(** leaving a command without a sandbox is justified. On a platform that
    has one, the automatic choice drops it only when nothing requires a managed
    network, and either the isolation is external or the network is open and the
    policy lets the command write everywhere. *)
Theorem auto_unsandboxed_is_open os fs net level managed cwd st :
  platformSandbox os (negb (bool_decide (level = WindowsSandboxLevelDisabled))) = Some st -> st <> SandboxTypeNone ->
  selectInitial os fs net SandboxablePreferenceAuto level managed = SandboxTypeNone ->
  (forall s, PolicyKind fs <> FileSystemSandboxKindOther s) ->
  isAbsolute false cwd = true -> isDir (str "/tmp") = true ->
  Forall unix_entry (PolicyEntries fs) -> Forall unix_path (PolicyEntries fs) ->
  managed = false /\ (PolicyKind fs = FileSystemSandboxKindExternalSandbox
    \/ (IsEnabled net = true /\ forall target, canWritePathWithCwd fs target cwd = true)).
Proof.
  intros Hst Hne Hsel Hkind Hcwd Htmp Hue Hup. unfold selectInitial in Hsel. rewrite Hst in Hsel. cbn [default] in Hsel.
  destruct (ShouldRequirePlatformSandbox fs net managed) eqn:Hreq; [done|]. unfold ShouldRequirePlatformSandbox in Hreq.
  destruct managed; [done|]. split; [done|].
  assert (fsHasFullDiskWriteAccess fs = true -> forall target, canWritePathWithCwd fs target cwd = true) as Hfull.
  { intros Hf target. unfold canWritePathWithCwd. by rewrite full_write_access, Hf by done. }
  destruct (IsEnabled net); cbn [negb] in Hreq.
  - right. split; [done|]. apply Hfull. destruct (PolicyKind fs) eqn:Ek; [by apply negb_false_iff in Hreq|..];
      try (unfold fsHasFullDiskWriteAccess, is_open; by rewrite Ek). exfalso. by apply (Hkind s).
  - left. by apply negb_false_iff, bool_decide_eq_true in Hreq.
Qed.

End Legacy.

(** ** Examples *)

Section Examples.
#[local] Existing Instance plain_world.

Definition deny_overlay : AdditionalPermissionProfile :=
  mkAdditionalPermissionProfile (Some (mkNetworkPermissions (Some true)))
    (Some (mkFileSystemPermissions [path_entry (str "/w/secret") FileSystemAccessModeWrite;
                                    path_entry (str "/w/secret/out") FileSystemAccessModeWrite] None)).
Definition deny_base : FileSystemSandboxPolicy :=
  restricted [root_entry FileSystemAccessModeRead; path_entry (str "/w/secret") FileSystemAccessModeDeny].

Lemma overlay_cannot_lift_deny_witness :
  let fs' := effectiveFileSystemSandboxPolicy deny_base (Some deny_overlay) in
  resolveAccessWithCwd fs' (str "/w/secret/k") (str "/w") = FileSystemAccessModeDeny
  /\ exists a o entry b, Some deny_overlay = Some a /\ AdditionalFileSystem a = Some o /\ entry ∈ PermEntries o
    /\ resolve_entry (resolveCandidatePath (str "/w") (str "/w")) entry = Some b /\ covers (str "/w/secret/out/k") b
    /\ componentCount (str "/w/secret") < componentCount (rpath b)
    /\ resolveAccessWithCwd fs' (str "/w/secret/out/k") (str "/w") = raccess b.
Proof.
  split; [vm_compute; reflexivity|].
  apply (overlay_cannot_lift_deny deny_base (Some deny_overlay) (str "/w/secret/out/k") (str "/w") (str "/w/secret/out/k")
    (mkResolvedEntry (str "/w/secret") FileSystemAccessModeDeny)); try (vm_compute; reflexivity).
  pose proof (best_decides (str "/w/secret/out/k") (resolvedEntriesWithCwd deny_base (str "/w"))) as Hb. exact Hb.
Defined.

Lemma auto_unsandboxed_is_open_witness :
  false = false /\ (PolicyKind full_write_policy = FileSystemSandboxKindExternalSandbox
    \/ (IsEnabled NetworkSandboxPolicyEnabled = true
        /\ forall target, canWritePathWithCwd full_write_policy target (str "/w") = true)).
Proof.
  apply (auto_unsandboxed_is_open linux full_write_policy NetworkSandboxPolicyEnabled WindowsSandboxLevelDisabled false
    (str "/w") SandboxTypeLinuxSeccomp); try (vm_compute; reflexivity); try done; repeat constructor; done.
Defined.

(** The zero value of a policy's kind resolves every access to deny, but asks
    for no sandbox. *)
Example zero_kind_unsandboxed :
  let p := mkFileSystemSandboxPolicy (FileSystemSandboxKindOther []) None [] in
  (ShouldRequirePlatformSandbox p NetworkSandboxPolicyEnabled false, resolveAccessWithCwd p (str "/w/a") (str "/w"))
  = (false, FileSystemAccessModeDeny).
Proof. vm_compute. reflexivity. Qed.

(** The projection keeps the writable roots and drops the denied paths. *)
Example legacy_drops_deny :
  toLegacySandboxPolicy (restricted [root_entry FileSystemAccessModeRead; path_entry (str "/w") FileSystemAccessModeWrite;
    path_entry (str "/x") FileSystemAccessModeWrite; path_entry (str "/w/secret") FileSystemAccessModeDeny])
    NetworkSandboxPolicyRestricted (str "/w")
  = Ok (mkSandboxPolicy SandboxPolicyTypeWorkspaceWrite false NetworkAccessUnset [str "/x"] true true).
Proof. vm_compute. reflexivity. Qed.

End Examples.
End SandboxProfile.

• [What you will do] The required output is the stretch of entries above from the line containing "try (unfold fsHasFullDiskWriteAccess, is_open;" through the line containing "let fs' := effectiveFileSystemSandboxPolicy", reproduced exactly.

• [Response area]
      try (unfold fsHasFullDiskWriteAccess, is_open; by rewrite Ek). exfalso. by apply (Hkind s).
  - left. by apply negb_false_iff, bool_decide_eq_true in Hreq.
Qed.

End Legacy.

(** ** Examples *)

Section Examples.
#[local] Existing Instance plain_world.

Definition deny_overlay : AdditionalPermissionProfile :=
  mkAdditionalPermissionProfile (Some (mkNetworkPermissions (Some true)))
    (Some (mkFileSystemPermissions [path_entry (str "/w/secret") FileSystemAccessModeWrite;
                                    path_entry (str "/w/secret/out") FileSystemAccessModeWrite] None)).
Definition deny_base : FileSystemSandboxPolicy :=
  restricted [root_entry FileSystemAccessModeRead; path_entry (str "/w/secret") FileSystemAccessModeDeny].

Lemma overlay_cannot_lift_deny_witness :
  let fs' := effectiveFileSystemSandboxPolicy deny_base (Some deny_overlay) in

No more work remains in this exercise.